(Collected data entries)
========================================================================

(* ===== verification/FilePicker.v ===== *)
(** * Choosing the files to search for a key

    [FilePicker] of db/version_set.cc: level by level, the files whose range has the
    key, found by a binary search that the index of the level above narrows. A failed
    assertion and an access out of range are [None]. *)

From S2P Require Import Prelude SortedLists Comparator DbFormat VersionEdit FileIndexer VersionStorage VersionPrepare.
From stdpp Require Import list.
#[local] Open Scope Z_scope.

Module FilePicker.

Record t := mk {
  curr_level_ : Z;
  returned_file_level_ : Z;
  hit_file_level_ : Z;
  search_left_bound_ : Z;
  search_right_bound_ : Z;
  search_ended_ : bool;
  is_hit_file_last_in_level_ : bool;
  curr_file_level_ : option LevelFilesBrief;
  curr_index_in_curr_level_ : Z;
  start_index_in_curr_level_ : Z
}.

Definition GetCurrentLevel (p : t) : Z := int32 (curr_level_ p).
Definition GetHitFileLevel (p : t) : Z := hit_file_level_ p.
Definition IsHitFileLastInLevel (p : t) : bool := is_hit_file_last_in_level_ p.

(** The fields that a step assigns together. *)
Definition set_level (p : t) (level : Z) : t :=
  mk level (returned_file_level_ p) (hit_file_level_ p) (search_left_bound_ p) (search_right_bound_ p) (search_ended_ p)
    (is_hit_file_last_in_level_ p) (curr_file_level_ p) (curr_index_in_curr_level_ p) (start_index_in_curr_level_ p).
Definition set_bounds (p : t) (left right : Z) : t :=
  mk (curr_level_ p) (returned_file_level_ p) (hit_file_level_ p) left right (search_ended_ p)
    (is_hit_file_last_in_level_ p) (curr_file_level_ p) (curr_index_in_curr_level_ p) (start_index_in_curr_level_ p).
Definition set_file_level (p : t) (x : LevelFilesBrief) : t :=
  mk (curr_level_ p) (returned_file_level_ p) (hit_file_level_ p) (search_left_bound_ p) (search_right_bound_ p) (search_ended_ p)
    (is_hit_file_last_in_level_ p) (Some x) (curr_index_in_curr_level_ p) (start_index_in_curr_level_ p).
Definition set_start (p : t) (i : Z) : t :=
  mk (curr_level_ p) (returned_file_level_ p) (hit_file_level_ p) (search_left_bound_ p) (search_right_bound_ p) (search_ended_ p)
    (is_hit_file_last_in_level_ p) (curr_file_level_ p) i i.
Definition set_index (p : t) (i : Z) : t :=
  mk (curr_level_ p) (returned_file_level_ p) (hit_file_level_ p) (search_left_bound_ p) (search_right_bound_ p) (search_ended_ p)
    (is_hit_file_last_in_level_ p) (curr_file_level_ p) i (start_index_in_curr_level_ p).
Definition set_hit (p : t) (level : Z) (last : bool) : t :=
  mk (curr_level_ p) (returned_file_level_ p) level (search_left_bound_ p) (search_right_bound_ p) (search_ended_ p)
    last (curr_file_level_ p) (curr_index_in_curr_level_ p) (start_index_in_curr_level_ p).
Definition set_returned (p : t) (level : Z) : t :=
  mk (curr_level_ p) level (hit_file_level_ p) (search_left_bound_ p) (search_right_bound_ p) (search_ended_ p)
    (is_hit_file_last_in_level_ p) (curr_file_level_ p) (curr_index_in_curr_level_ p) (start_index_in_curr_level_ p).
Definition set_ended (p : t) (b : bool) : t :=
  mk (curr_level_ p) (returned_file_level_ p) (hit_file_level_ p) (search_left_bound_ p) (search_right_bound_ p) b
    (is_hit_file_last_in_level_ p) (curr_file_level_ p) (curr_index_in_curr_level_ p) (start_index_in_curr_level_ p).

Section Picker.
Context (ucmp : Comparator) (user_key_ ikey_ : bytes).
Context (level_files_brief_ : list LevelFilesBrief) (num_levels_ : Z) (file_indexer_ : FileIndexer.t).
#[local] Abbreviation cmp := (CompareWithoutTimestamp ucmp).
#[local] Abbreviation kLevelMaxIndex := FileIndexer.kLevelMaxIndex.

(** Since no comparison is done in this level, all files of the next are searched. *)
Definition skip_level (p : t) : t := set_level (set_bounds p 0 kLevelMaxIndex) (u32 (curr_level_ p + 1)).

(** The index of the first file to look at in the current level, which has files, or
    none if no file of the level has the key. *)
Definition start_index (p : t) (file_level : LevelFilesBrief) : option (option Z * t) :=
  if curr_level_ p =? 0 then Some (Some 0, p)
  else if search_left_bound_ p <=? search_right_bound_ p then
    let p := if search_right_bound_ p =? kLevelMaxIndex
             then set_bounds p (search_left_bound_ p) (int32 (num_files file_level) - 1) else p in
    start_index ← FindFileInRange ucmp file_level ikey_ (u32 (search_left_bound_ p)) (u32 (u32 (search_right_bound_ p) + 1));
    if start_index =? search_right_bound_ p + 1 then Some (None, p) else Some (Some start_index, p)
  else Some (None, p).

Fixpoint PrepareNextLevel_loop (fuel : nat) (p : t) : option (bool * t) :=
  match fuel with
  | O => None
  | S fuel =>
      if curr_level_ p <? num_levels_ then
        file_level ← vec_at level_files_brief_ (curr_level_ p);
        let p := set_file_level p file_level in
        if num_files file_level =? 0 then
          _ ← assertion (search_left_bound_ p =? 0);
          _ ← assertion ((search_right_bound_ p =? -1) || (search_right_bound_ p =? kLevelMaxIndex));
          PrepareNextLevel_loop fuel (skip_level p)
        else
          '(start, p) ← start_index p file_level;
          match start with
          | Some i => Some (true, set_start p (u32 i))
          | None => PrepareNextLevel_loop fuel (skip_level p)
          end
      else Some (false, p)
  end.
Definition PrepareNextLevel (p : t) : option (bool * t) :=
  PrepareNextLevel_loop (S (Z.to_nat num_levels_)) (set_level p (u32 (curr_level_ p + 1))).

(** The prefetching of the tables of level 0 is left out. *)
Definition New : option t :=
  '(found, p) ← PrepareNextLevel (mk (u32 (-1)) (u32 (-1)) (u32 (-1)) 0 kLevelMaxIndex false false None 0 0);
  Some (set_ended p (negb found)).

(** The files of the current level: the file that is returned, or none when the
    search goes on at the next level. *)
Fixpoint GetNextFile_level (fuel : nat) (p : t) : option (option FdWithKeyRange * t) :=
  match fuel with
  | O => None
  | S fuel =>
      file_level ← curr_file_level_ p;
      let i := curr_index_in_curr_level_ p in
      if i <? num_files file_level then
        f ← vec_at (brief_files file_level) i;
        let p := set_hit p (curr_level_ p) (i =? u64 (num_files file_level - 1)) in
        let return_file (cmp_largest : Z) (p : t) :=
          let p := set_returned p (curr_level_ p) in
          if (0 <? curr_level_ p) && (cmp_largest <? 0) then
            '(found, p) ← PrepareNextLevel p; Some (Some f, set_ended p (negb found))
          else Some (Some f, set_index p (u32 (i + 1))) in
        if (1 <? num_levels_) || (3 <? num_files file_level) then
          _ ← assertion ((curr_level_ p =? 0) || (i =? start_index_in_curr_level_ p) ||
                         (cmp user_key_ (ExtractUserKey (smallest_key f)) <=? 0));
          let cmp_smallest := cmp user_key_ (ExtractUserKey (smallest_key f)) in
          let cmp_largest := if 0 <=? cmp_smallest then cmp user_key_ (ExtractUserKey (largest_key f)) else -1 in
          p ← (if 0 <? curr_level_ p then
                 '(left_bound, right_bound) ← FileIndexer.GetNextLevelIndex file_indexer_ (curr_level_ p) i cmp_smallest cmp_largest;
                 Some (set_bounds p left_bound right_bound)
               else Some p);
          if (cmp_smallest <? 0) || (0 <? cmp_largest) then
            if curr_level_ p =? 0 then GetNextFile_level fuel (set_index p (u32 (i + 1)))
            else Some (None, p)
          else return_file cmp_largest p
        else return_file (-1) p
      else Some (None, p)
  end.
Fixpoint GetNextFile_loop (fuel : nat) (p : t) : option (option FdWithKeyRange * t) :=
  match fuel with
  | O => None
  | S fuel =>
      if search_ended_ p then Some (None, p)
      else
        file_level ← curr_file_level_ p;
        '(r, p) ← GetNextFile_level (S (length (brief_files file_level))) p;
        match r with
        | Some f => Some (Some f, p)
        | None => '(found, p) ← PrepareNextLevel p; GetNextFile_loop fuel (set_ended p (negb found))
        end
  end.
Definition GetNextFile (p : t) : option (option FdWithKeyRange * t) := GetNextFile_loop (S (S (Z.to_nat num_levels_))) p.
End Picker.
End FilePicker.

========================================================================

Task prompt :: If a line in the records contains the word "ExtractUserKey", copy it out.

Solution to the problem ::
                         (cmp user_key_ (ExtractUserKey (smallest_key f)) <=? 0));
          let cmp_smallest := cmp user_key_ (ExtractUserKey (smallest_key f)) in
          let cmp_largest := if 0 <=? cmp_smallest then cmp user_key_ (ExtractUserKey (largest_key f)) else -1 in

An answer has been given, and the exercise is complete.